Learn About 2e Twice-Exceptional Kids and Dyslexia

Gifted children who also have a disability, such as dyslexia, ADHD, or autism spectrum disorder are known as twice exceptional kids or 2e children. 

In the United States, the term exceptional child is used by education professionals to define a student who is eligible for tax-supported programs in accordance with the Individuals with Disabilities Education Act (IDEA) as implemented by their state’s Board of Education and Local Education Agency (LEA). The term includes students who are gifted, as well as students with disabilities. 

Identifying a student for exceptional children’s services under IDEA is the responsibility of the student’s public school assessment team, based largely on standardized testing. However, there is no universal method for deciding who qualifies.  The wide racial/ethnic and socioeconomic disparities suggest that systems for identifying twice exceptional kids do not work very well. 

infographic on what 2e dyslexia is and gifted dyslexic characteristics in twice exceptional childrenCan my Child be Gifted and Dyslexic?

Students who qualify as gifted typically score in the top 2 percentiles of the population, equating to an IQ of 130 or more.

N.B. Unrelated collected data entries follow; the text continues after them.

(** * csb_util: the CSB container codec ([src/csb_util/csb.py])

    A shallow embedding of the reader ([read_csb] and the three block
    readers) and of the writer ([write_csb] and the three block writers),
    followed by the properties of the format that the specification states.
    The CSV side of the codec ([write_csv], [read_csv]) and the command
    line ([src/csb_util/__main__.py]: the error texts, the file names, the
    selection of the input files, [decode] and [encode]) are embedded as
    well, with further properties of the code at the end.

    Conventions of the embedding:
    - a Python [int] is an [N] (every integer of the codec is a length, a
      position or the result of an unsigned [struct.unpack]);
    - [bytes] is [list byte];
    - a Python [str] is the list of its code points ([pystr]);
    - a [dict] keyed by integers or by strings is a [gmap]; the one place
      where the insertion order of a dict is observed ([dict.fromkeys]) is
      modelled by an ordered list of keys;
    - a call either returns or raises: [outcome]. *)

From Stdlib Require Import NArith Lia.
From Stdlib Require Import Strings.Byte.
From stdpp Require Import gmap list fin_maps strings.

Local Open Scope N_scope.

(** ** Python values *)

Definition pystr := list N.
Definition table := list (list pystr).

Definition is_code_point (c : N) : Prop := c <= 0x10FFFF.
Definition is_surrogate (c : N) : bool := (0xD800 <=? c) && (c <=? 0xDFFF).

(** The code points that [encode] and [decode] leave alone: Unicode scalar
    values, that is code points that are no surrogates. *)
Definition is_scalar (c : N) : Prop :=
  c < 0xD800 \/ (0xE000 <= c /\ c <= 0x10FFFF).

#[global] Instance byte_eq_decision : EqDecision byte := Byte.byte_eq_dec.

(** Exceptions that the codec lets escape. *)
Inductive exn : Set :=
  | StructError   (* struct.error: value out of range, or short buffer *)
  | KeyError      (* dict lookup of an absent key *)
  | IndexError    (* byte[0] on the empty bytes object *)
  | ValueError.   (* seek to an offset that is no file offset *)

Inductive outcome (A : Type) : Type :=
  | Ret (a : A)
  | Raise (e : exn).
Arguments Ret {A} a.
Arguments Raise {A} e.

Definition obind {A B} (m : outcome A) (k : A -> outcome B) : outcome B :=
  match m with
  | Ret a => k a
  | Raise e => Raise e
  end.

Notation "'let+' x ':=' m 'in' k" := (obind m (fun x => k))
  (at level 10, x pattern, m at level 100, k at level 200).

(** [d[k]] on a dict. *)
Definition getitem {K V} `{Countable K} (d : gmap K V) (k : K) : outcome V :=
  match d !! k with
  | Some v => Ret v
  | None => Raise KeyError
  end.

(** class ReadError(enum.Enum) *)
Inductive ReadError : Set :=
  | SUCCESS
  | INVALID_CSB_MAGIC
  | INVALID_BYTE_ORDER
  | INVALID_STRP_MAGIC
  | INVALID_LNP_MAGIC
  | INVALID_LNT_MAGIC
  | INCONSISTENT_TOTAL_LINES
  | INCONSISTENT_MAX_COLUMNS
  | INCONSISTENT_TOTAL_FIELDS.

Definition ReadError_value (e : ReadError) : N :=
  match e with
  | SUCCESS => 0
  | INVALID_CSB_MAGIC => 1
  | INVALID_BYTE_ORDER => 2
  | INVALID_STRP_MAGIC => 3
  | INVALID_LNP_MAGIC => 4
  | INVALID_LNT_MAGIC => 5
  | INCONSISTENT_TOTAL_LINES => 6
  | INCONSISTENT_MAX_COLUMNS => 7
  | INCONSISTENT_TOTAL_FIELDS => 8
  end.

Definition is_consistency_error (e : ReadError) : Prop :=
  e = INCONSISTENT_TOTAL_LINES \/ e = INCONSISTENT_MAX_COLUMNS \/
  e = INCONSISTENT_TOTAL_FIELDS.

#[global] Instance ReadError_eq_decision : EqDecision ReadError.
Proof. solve_decision. Defined.

(** The byte order character of a [struct] format: ["<"] or [">"]. *)
Inductive byte_order : Set := LittleEndian | BigEndian.

(** ** Bytes and [struct] *)

Definition byte_of_N (n : N) : byte :=
  match Byte.of_N (n mod 256) with
  | Some b => b
  | None => x00
  end.

Definition len {A} (l : list A) : N := N.of_nat (length l).

(** The [w] low bytes of [n], least significant first. *)
Fixpoint le_bytes (w : nat) (n : N) : list byte :=
  match w with
  | O => []
  | S w' => byte_of_N n :: le_bytes w' (n / 256)
  end.

Fixpoint le_value (bs : list byte) : N :=
  match bs with
  | [] => 0
  | b :: r => Byte.to_N b + 256 * le_value r
  end.

(** [struct.pack(f"{byte_order}I", n)] for [w = 4] and
    [struct.pack(f"{byte_order}Q", n)] for [w = 8]: an unsigned integer of
    [w] bytes; a value that does not fit raises [struct.error]. *)
Definition int_bytes (w : nat) (order : byte_order) (n : N) : list byte :=
  match order with
  | LittleEndian => le_bytes w n
  | BigEndian => rev (le_bytes w n)
  end.

Definition pack (w : nat) (order : byte_order) (n : N) : outcome (list byte) :=
  if n <? 2 ^ (8 * N.of_nat w) then Ret (int_bytes w order n)
  else Raise StructError.

(** [struct.unpack(f"{byte_order}I", bs)[0]]: the buffer must hold exactly
    [w] bytes. *)
Definition unpack (w : nat) (order : byte_order) (bs : list byte) : outcome N :=
  if decide (length bs = w) then
    Ret (le_value (match order with
                   | LittleEndian => bs
                   | BigEndian => rev bs
                   end))
  else Raise StructError.

Definition pack_I := pack 4.
Definition pack_Q := pack 8.
Definition unpack_I := unpack 4.
Definition unpack_Q := unpack 8.

(** ** UTF-8 with [errors="ignore"]

    [str.encode] and [bytes.decode] belong to the interpreter, not to the
    repository; they are modelled after CPython's codec.  With
    [errors="ignore"] the encoder drops lone surrogates and the decoder drops
    every maximal ill-formed subsequence. *)

Definition utf8_encode_char (c : N) : list byte :=
  if c <? 0x80 then [byte_of_N c]
  else if c <? 0x800 then
    [byte_of_N (0xC0 + c / 64); byte_of_N (0x80 + c mod 64)]
  else if is_surrogate c then []
  else if c <? 0x10000 then
    [byte_of_N (0xE0 + c / 4096); byte_of_N (0x80 + (c / 64) mod 64);
     byte_of_N (0x80 + c mod 64)]
  else
    [byte_of_N (0xF0 + c / 262144); byte_of_N (0x80 + (c / 4096) mod 64);
     byte_of_N (0x80 + (c / 64) mod 64); byte_of_N (0x80 + c mod 64)].

Definition utf8_encode (s : pystr) : list byte :=
  concat (map utf8_encode_char s).

Definition is_continuation (n : N) : bool := (0x80 <=? n) && (n <? 0xC0).

(** The second byte of a three-byte form: E0 needs A0..BF, ED needs 80..9F. *)
Definition second_of_3 (n0 n1 : N) : bool :=
  is_continuation n1 &&
  (if n0 =? 0xE0 then 0xA0 <=? n1 else if n0 =? 0xED then n1 <? 0xA0 else true).

(** The second byte of a four-byte form: F0 needs 90..BF, F4 needs 80..8F. *)
Definition second_of_4 (n0 n1 : N) : bool :=
  is_continuation n1 &&
  (if n0 =? 0xF0 then 0x90 <=? n1 else if n0 =? 0xF4 then n1 <? 0x90 else true).

Fixpoint utf8_decode (bs : list byte) : pystr :=
  match bs with
  | [] => []
  | b0 :: r1 =>
    let n0 := Byte.to_N b0 in
    if n0 <? 0x80 then n0 :: utf8_decode r1
    else if n0 <? 0xC2 then utf8_decode r1            (* invalid start byte *)
    else if n0 <? 0xE0 then
      match r1 with
      | [] => []                                       (* unexpected end *)
      | b1 :: r2 =>
        let n1 := Byte.to_N b1 in
        if is_continuation n1
        then (n0 mod 32 * 64 + n1 mod 64) :: utf8_decode r2
        else utf8_decode r1
      end
    else if n0 <? 0xF0 then
      match r1 with
      | [] => []
      | b1 :: r2 =>
        let n1 := Byte.to_N b1 in
        if second_of_3 n0 n1 then
          match r2 with
          | [] => []
          | b2 :: r3 =>
            let n2 := Byte.to_N b2 in
            if is_continuation n2
            then (n0 mod 16 * 4096 + n1 mod 64 * 64 + n2 mod 64)
                   :: utf8_decode r3
            else utf8_decode r2
          end
        else utf8_decode r1
      end
    else if n0 <? 0xF5 then
      match r1 with
      | [] => []
      | b1 :: r2 =>
        let n1 := Byte.to_N b1 in
        if second_of_4 n0 n1 then
          match r2 with
          | [] => []
          | b2 :: r3 =>
            let n2 := Byte.to_N b2 in
            if is_continuation n2 then
              match r3 with
              | [] => []
              | b3 :: r4 =>
                let n3 := Byte.to_N b3 in
                if is_continuation n3
                then (n0 mod 8 * 262144 + n1 mod 64 * 4096
                      + n2 mod 64 * 64 + n3 mod 64) :: utf8_decode r4
                else utf8_decode r3
              end
            else utf8_decode r2
          end
        else utf8_decode r1
      end
    else utf8_decode r1                                (* F5..FF *)
  end.

(** ** The input stream

    An [io.BufferedReader] over the bytes [data] of a file opened ["rb"]:
    the state is the current position. *)

Section Reader.

Variable data : list byte.

Definition io (A : Type) : Type := N -> outcome (A * N).

Definition io_ret {A} (a : A) : io A := fun p => Ret (a, p).

Definition io_bind {A B} (m : io A) (k : A -> io B) : io B :=
  fun p =>
    match m p with
    | Ret (a, p') => k a p'
    | Raise e => Raise e
    end.

Definition io_lift {A} (m : outcome A) : io A :=
  fun p =>
    match m with
    | Ret a => Ret (a, p)
    | Raise e => Raise e
    end.

Notation "'do' x '<-' m ';' k" := (io_bind m (fun x => k))
  (at level 10, x pattern, m at level 100, k at level 200).

(** The bytes from position [p] to the end of the file; nothing at or past
    the end. *)
Definition unread (p : N) : list byte :=
  if len data <=? p then [] else drop (N.to_nat p) data.

(** [f.tell()] *)
Definition f_tell : io N := fun p => Ret (p, p).

(** [f.read(n)]: at most [n] bytes, fewer at the end of the file. *)
Definition f_read (n : nat) : io (list byte) :=
  fun p => let bs := take n (unread p) in Ret (bs, p + len bs).

(** [f.seek(q)]: any offset that fits a signed 64-bit file offset is
    accepted, also past the end of the file; a larger one raises
    [ValueError].  (An offset that fits but is beyond what the file system
    of the day allows makes the operating system refuse the seek; that
    limit is no part of the program and is left out.) *)
Definition f_seek (q : N) : io unit :=
  fun _ => if q <? 2 ^ 63 then Ret (tt, q) else Raise ValueError.

(** The loop of [read_c_string] over the unread bytes: one byte per
    iteration, up to the first NUL; at the end of the file [f.read(1)] is
    empty and [byte[0]] raises [IndexError]. *)
Fixpoint c_string_bytes (rest : list byte) : outcome (list byte) :=
  match rest with
  | [] => Raise IndexError
  | b :: rest' =>
    if decide (b = x00) then Ret []
    else let+ string_bytes := c_string_bytes rest' in Ret (b :: string_bytes)
  end.

Definition read_c_string : io pystr :=
  fun p =>
    let+ string_bytes := c_string_bytes (unread p) in
    Ret (utf8_decode string_bytes, p + len string_bytes + 1).

(** [for _ in range(str_count)] of [read_strp]. *)
Fixpoint read_strp_loop (str_count : nat) (strings : gmap N pystr)
  : io (gmap N pystr) :=
  match str_count with
  | O => io_ret strings
  | S n =>
    do pos <- f_tell;
    do string <- read_c_string;
    read_strp_loop n (<[pos := string]> strings)
  end.

Definition magic_CSB : list byte := ["C"; "S"; "B"; " "]%byte.
Definition magic_STRP : list byte := ["S"; "T"; "R"; "P"]%byte.
Definition magic_LNP : list byte := ["L"; "N"; "P"; " "]%byte.
Definition magic_LNT : list byte := ["L"; "N"; "T"; " "]%byte.

Definition read_strp (order : byte_order)
  : io (option (gmap N pystr) * ReadError) :=
  do start_pos <- f_tell;
  do magic <- f_read 4;
  if decide (magic <> magic_STRP) then io_ret (None, INVALID_STRP_MAGIC)
  else
    do raw <- f_read 4;
    do block_length <- io_lift (unpack_I order raw);
    let end_pos := start_pos + block_length in
    do raw <- f_read 8;
    do str_count <- io_lift (unpack_Q order raw);
    do strings <- read_strp_loop (N.to_nat str_count) ∅;
    do _ <- f_seek end_pos;
    io_ret (Some strings, SUCCESS).

(** [for _ in range(column_count)] of [read_lnp]. *)
Fixpoint read_lnp_fields (order : byte_order) (str_map : gmap N pystr)
    (column_count : nat) (line : list pystr) : io (list pystr) :=
  match column_count with
  | O => io_ret line
  | S n =>
    do raw <- f_read 8;
    do str_pos <- io_lift (unpack_Q order raw);
    do string <- io_lift (getitem str_map str_pos);
    read_lnp_fields order str_map n (line ++ [string])
  end.

(** [for _ in range(total_lines)] of [read_lnp]. *)
Fixpoint read_lnp_loop (order : byte_order) (str_map : gmap N pystr)
    (total_lines : nat) (lines : gmap N (list pystr))
  : io (gmap N (list pystr)) :=
  match total_lines with
  | O => io_ret lines
  | S n =>
    do pos <- f_tell;
    do raw <- f_read 8;
    do column_count <- io_lift (unpack_Q order raw);
    do raw <- f_read 8;
    do line_start_pos <- io_lift (unpack_Q order raw);
    do _ <- f_seek line_start_pos;
    do line <- read_lnp_fields order str_map (N.to_nat column_count) [];
    read_lnp_loop order str_map n (<[pos := line]> lines)
  end.
(** * simcache: an E20 machine simulator with a one- or two-level cache

    A shallow embedding of [simcache.cpp].  Unsigned 16-bit quantities
    ([uint16_t]) are integers of [Z] with the wrap-around written out by
    [u16].  A C++ [int] is an integer of [Z] between [INT_MIN] and
    [INT_MAX]: the constructor of the cache and [stoi] check that range,
    and the [lru] counters, which only grow by one, are shown to stay
    inside it for fewer than 2^30 iterations of the loop
    ([counters_below], [run_counters]).
    Arrays and vectors are lists read and written by index.  An operation
    whose C++ behaviour is undefined (division by zero, signed overflow, an
    index outside a vector) or that throws yields [None]; allocation is
    taken to succeed. *)

From Stdlib Require Import ZArith Lia Bool List.
From stdpp Require Import base option list strings.

Local Open Scope Z_scope.

(** ** Constants *)

Definition NUM_REGS : Z := 8.
Definition MEM_SIZE : Z := Z.shiftl 1 13.
Definition REG_SIZE : Z := Z.shiftl 1 16.

(** Conversion of an integer to [uint16_t]. *)
Definition u16 (z : Z) : Z := z mod 65536.

(** The values of a 32-bit [int]. *)
Definition INT_MAX : Z := 2147483647.
Definition INT_MIN : Z := -2147483648.

Definition int_ok (z : Z) : bool := (INT_MIN <=? z) && (z <=? INT_MAX).

(** [a * b] on [int]s: signed overflow is undefined. *)
Definition int_mul (a b : Z) : option Z :=
  if int_ok (a * b) then Some (a * b) else None.

(** Integer division and remainder of C++ [int]s: truncation towards zero,
    undefined for a zero divisor. *)
Definition int_div (a b : Z) : option Z :=
  if b =? 0 then None else Some (Z.quot a b).

Definition int_rem (a b : Z) : option Z :=
  if b =? 0 then None else Some (Z.rem a b).

(** [v[i]] for an [int] index [i]. *)
Definition at_index {A} (v : list A) (i : Z) : option A :=
  if i <? 0 then None else v !! Z.to_nat i.

(** ** Cache structures *)

Record CacheBlock := mkBlock { valid : bool; tag : Z; lru : Z }.

Record CacheRow := mkRow { blocks : list CacheBlock }.

Record Cache := mkCache {
  rows : list CacheRow;
  cacheSize : Z;
  associativity : Z;
  blocksize : Z;
  numRows : Z
}.

(** [CacheBlock(int blocksize)] *)
Definition newBlock (bsize : Z) : CacheBlock := mkBlock false 0 0.

(** [CacheRow(int associativity, int blocksize)]: [reserve] of a negative
    count throws, which ends the process. *)
Definition newRow (assoc bsize : Z) : option CacheRow :=
  if assoc <? 0 then None
  else Some (mkRow (replicate (Z.to_nat assoc) (newBlock bsize))).

(** [Cache(int size, int assoc, int bsize)].  The three arguments are
    [int]s; the product [assoc * bsize] is an [int] product, undefined when
    it overflows, and so is the quotient [INT_MIN / -1], the one that
    exceeds [INT_MAX].  [reserve] of a negative row count throws. *)
Definition newCache (size assoc bsize : Z) : option Cache :=
  if int_ok size && int_ok assoc && int_ok bsize then
    p ← int_mul assoc bsize;
    n ← int_div size p;
    if (n <? 0) || (INT_MAX <? n) then None
    else
      rs ← (if 0 <? n
            then r ← newRow assoc bsize; Some (replicate (Z.to_nat n) r)
            else Some []);
      Some (mkCache rs size assoc bsize n)
  else None.

(** [b.lru = x] and [b.lru++] *)
Definition set_lru (x : Z) (b : CacheBlock) : CacheBlock :=
  mkBlock (valid b) (tag b) x.

(** The increment of the [int] counter is this sum for a counter below
    [INT_MAX]; [counters_below] bounds the counters of a run. *)
Definition age (b : CacheBlock) : CacheBlock := set_lru (lru b + 1) b.

(** [row.blocks[i].lru++] *)
Definition bump (i : nat) (bs : list CacheBlock) : option (list CacheBlock) :=
  b ← bs !! i; Some (<[i := age b]> bs).

(** The inner loop of a hit,
    [for (j = 0; j < associativity; ++j) if (j != i) row.blocks[j].lru++],
    with [n] iterations left and the loop variable at [j]. *)
Fixpoint age_others (n j i : nat) (bs : list CacheBlock)
  : option (list CacheBlock) :=
  match n with
  | O => Some bs
  | S n' =>
      bs' ← (if decide (j = i) then Some bs else bump j bs);
      age_others n' (S j) i bs'
  end.

(** The first loop of [loadWord], with [n] iterations left and the loop
    variable at [i]; the boolean tells whether the loop returned 1. *)
Fixpoint hit_loop (n i assoc : nat) (t : Z) (bs : list CacheBlock)
  : option (list CacheBlock * bool) :=
  match n with
  | O => Some (bs, false)
  | S n' =>
      bs1 ← bump i bs;
      b ← bs1 !! i;
      if valid b && (tag b =? t)
      then
        bs2 ← age_others assoc 0 i (<[i := set_lru 0 b]> bs1);
        Some (bs2, true)
      else hit_loop n' (S i) assoc t bs1
  end.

But especially with 2e students, identification of exceptionality can be complicated because one exceptionality can mask the other.  For example, a student who is gifted and dyslexic may be able to use their strong listening comprehension and vocabulary skills to compensate for their weak decoding skills, making their reading struggles difficult to observe. Likewise, a gifted student with dyslexia may not be able to demonstrate some of their abilities using timed, standardized tests due to working memory and/or verbal fluency challenges.   

It is common for 2e students to have inconsistent academic performance. They are often misunderstood and/or misdiagnosed, leading to exhaustion, frustration, anxiety, and weakened self-confidence and motivation. 

If you’d like to learn more about twice-exceptional students and gifted kids with dyslexic characteristics we have compiled a list of references below. If you are looking for help with your gifted and dyslexic child, contact us for a free consultation with one of our expert therapists.

Additional References for 2e Twice Exceptional Kids

  1. Arabacı, D., & Baki, A. (2023). An analysis of the gifted and non-gifted students’ creativity within the context of problem-posing activity. Journal of Pedagogical Research, 7(1), 25-52. 
  2. Broby, L.E. and Mills, C.J. Gifted Students with Learning Disabilities: A Review of the Issues, Retrieved from LD Online February 13, 2023. 
  3. Hulsey, D. B., Moten, T. R., Hebda, M. R., Sulak, T. N., & Bagby, J. H. (2023). Using Behavioral Engagement Measures of Multiple Learning Profiles to Recognize Twice-Exceptional Students. Gifted Child Today, 46(1), 13–24.
  4. Mollenkopf, D. L., Matyo-Cepero, J., Lewis, J. D., Irwin, B. A., & Joy, J. (2021). Testing, Identifying and Serving Gifted Children With and Without Disabilities: A Multi-State Parental Perspective. Gifted Child Today, 44(2), 83–92.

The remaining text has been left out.